→ Required action
Nothing in the records that follow should differ once you have copied them out.

** Material for the task follows **

(** * SeMoRecepts: the data-access layer and its authorization contract

    A shallow embedding of the recipe application's model layer
    (src/models: Recipe, Favorite, User), of the SQLite schema it runs
    on (src/db.js), of the authentication middleware
    (src/middleware/auth.js), of the routers and of the controllers
    that sit on top of them.

    Conventions.
    - An account id is an integer ([Z]), a text is a [string] (a
      sequence of bytes, as SQLite stores it), [ingredients] and
      [steps] are lists of strings. Where a controller hands a
      property of the JSON body to a model unchecked, as it does with
      [servings] in an update and with [password], the value is a
      [js_value]: a number or a string.
    - A JavaScript value that may be [undefined]/[null] is an [option];
      the operator [x || d] is written out per type ([or_null],
      [or_value], [or_array]) with JavaScript's notion of falsy.
    - A thrown exception is the [Throw] constructor of [result]; a
      statement that throws leaves the database as it was.
    - The sources of nondeterminism of the model layer, the clock
      ([unixepoch()]), [randomUUID()] and bcrypt's salt, are explicit
      arguments.

    The first part of the file holds the definitions, the second part
    the lemmas and theorems about them. *)

From Stdlib Require Import List String Ascii ZArith NArith Bool Lia.
From Stdlib Require Import Permutation Sorted.
Import ListNotations.

Local Open Scope string_scope.
Local Open Scope Z_scope.

(* ================================================================= *)
(** ** Exceptions *)

(** The result codes of better-sqlite3's [SqliteError] that the schema
    and the statements can produce, the [SyntaxError] of [JSON.parse],
    and the [Error] that bcrypt throws when its data is not a
    string. *)
Inductive exn : Type :=
| SQLITE_CONSTRAINT_UNIQUE
| SQLITE_CONSTRAINT_PRIMARYKEY
| SQLITE_CONSTRAINT_FOREIGNKEY
| SQLITE_CONSTRAINT_NOTNULL
| SQLITE_CONSTRAINT_DATATYPE
| SQLITE_ERROR
| SQLITE_BUSY
| SyntaxError
| Error.

Inductive result (A : Type) : Type :=
| Ok (a : A)
| Throw (e : exn).
Arguments Ok {A} a.
Arguments Throw {A} e.

Definition bind {A B} (r : result A) (k : A -> result B) : result B :=
  match r with
  | Ok a => k a
  | Throw e => Throw e
  end.

Notation "'let!' x ':=' r 'in' k" := (bind r (fun x => k))
  (at level 10, x pattern, r at level 100, k at level 200).

Fixpoint mapM {A B} (f : A -> result B) (l : list A) : result (list B) :=
  match l with
  | [] => Ok []
  | a :: l' =>
      let! b := f a in
      let! bs := mapM f l' in
      Ok (b :: bs)
  end.

(* ================================================================= *)
(** ** JavaScript's [||] on the value shapes the model layer receives *)

(** A property of a JSON body that the code takes for a number or for
    a text without checking which: it is a number or a string. A
    number is an integer, or a number that is not one (2.5, say),
    whose value plays no part in what follows. *)
Inductive js_value : Type :=
| JNumber (n : Z)
| JNonInteger
| JString (s : string).

Module JS.

Definition is_empty (s : string) : bool :=
  match s with EmptyString => true | String _ _ => false end.

(** [s || null] for a string-or-undefined: the empty string is falsy. *)
Definition or_null (v : option string) : option string :=
  match v with
  | Some s => if is_empty s then None else Some s
  | None => None
  end.

(** The number 0 and the empty string are falsy; every other number
    and every other string, the string of the digit 0 included, is
    truthy. *)
Definition truthy (v : js_value) : bool :=
  match v with
  | JNumber n => negb (n =? 0)
  | JNonInteger => true
  | JString s => negb (is_empty s)
  end.

(** [v || d] for a number-or-string-or-undefined. *)
Definition or_value (v : option js_value) (d : js_value) : js_value :=
  match v with
  | Some x => if truthy x then x else d
  | None => d
  end.

(** [a || []] for an array-or-undefined: every array is truthy. *)
Definition or_array (v : option (list string)) : list string :=
  match v with
  | Some a => a
  | None => []
  end.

** End of Material for the task **

→ Output of the task
(** * SeMoRecepts: the data-access layer and its authorization contract

    A shallow embedding of the recipe application's model layer
    (src/models: Recipe, Favorite, User), of the SQLite schema it runs
    on (src/db.js), of the authentication middleware
    (src/middleware/auth.js), of the routers and of the controllers
    that sit on top of them.

    Conventions.
    - An account id is an integer ([Z]), a text is a [string] (a
      sequence of bytes, as SQLite stores it), [ingredients] and
      [steps] are lists of strings. Where a controller hands a
      property of the JSON body to a model unchecked, as it does with
      [servings] in an update and with [password], the value is a
      [js_value]: a number or a string.
    - A JavaScript value that may be [undefined]/[null] is an [option];
      the operator [x || d] is written out per type ([or_null],
      [or_value], [or_array]) with JavaScript's notion of falsy.
    - A thrown exception is the [Throw] constructor of [result]; a
      statement that throws leaves the database as it was.
    - The sources of nondeterminism of the model layer, the clock
      ([unixepoch()]), [randomUUID()] and bcrypt's salt, are explicit
      arguments.

    The first part of the file holds the definitions, the second part
    the lemmas and theorems about them. *)

From Stdlib Require Import List String Ascii ZArith NArith Bool Lia.
From Stdlib Require Import Permutation Sorted.
Import ListNotations.

Local Open Scope string_scope.
Local Open Scope Z_scope.

(* ================================================================= *)
(** ** Exceptions *)

(** The result codes of better-sqlite3's [SqliteError] that the schema
    and the statements can produce, the [SyntaxError] of [JSON.parse],
    and the [Error] that bcrypt throws when its data is not a
    string. *)
Inductive exn : Type :=
| SQLITE_CONSTRAINT_UNIQUE
| SQLITE_CONSTRAINT_PRIMARYKEY
| SQLITE_CONSTRAINT_FOREIGNKEY
| SQLITE_CONSTRAINT_NOTNULL
| SQLITE_CONSTRAINT_DATATYPE
| SQLITE_ERROR
| SQLITE_BUSY
| SyntaxError
| Error.

Inductive result (A : Type) : Type :=
| Ok (a : A)
| Throw (e : exn).
Arguments Ok {A} a.
Arguments Throw {A} e.

Definition bind {A B} (r : result A) (k : A -> result B) : result B :=
  match r with
  | Ok a => k a
  | Throw e => Throw e
  end.

Notation "'let!' x ':=' r 'in' k" := (bind r (fun x => k))
  (at level 10, x pattern, r at level 100, k at level 200).

Fixpoint mapM {A B} (f : A -> result B) (l : list A) : result (list B) :=
  match l with
  | [] => Ok []
  | a :: l' =>
      let! b := f a in
      let! bs := mapM f l' in
      Ok (b :: bs)
  end.

(* ================================================================= *)
(** ** JavaScript's [||] on the value shapes the model layer receives *)

(** A property of a JSON body that the code takes for a number or for
    a text without checking which: it is a number or a string. A
    number is an integer, or a number that is not one (2.5, say),
    whose value plays no part in what follows. *)
Inductive js_value : Type :=
| JNumber (n : Z)
| JNonInteger
| JString (s : string).

Module JS.

Definition is_empty (s : string) : bool :=
  match s with EmptyString => true | String _ _ => false end.

(** [s || null] for a string-or-undefined: the empty string is falsy. *)
Definition or_null (v : option string) : option string :=
  match v with
  | Some s => if is_empty s then None else Some s
  | None => None
  end.

(** The number 0 and the empty string are falsy; every other number
    and every other string, the string of the digit 0 included, is
    truthy. *)
Definition truthy (v : js_value) : bool :=
  match v with
  | JNumber n => negb (n =? 0)
  | JNonInteger => true
  | JString s => negb (is_empty s)
  end.

(** [v || d] for a number-or-string-or-undefined. *)
Definition or_value (v : option js_value) (d : js_value) : js_value :=
  match v with
  | Some x => if truthy x then x else d
  | None => d
  end.

(** [a || []] for an array-or-undefined: every array is truthy. *)
Definition or_array (v : option (list string)) : list string :=
  match v with
  | Some a => a
  | None => []
  end.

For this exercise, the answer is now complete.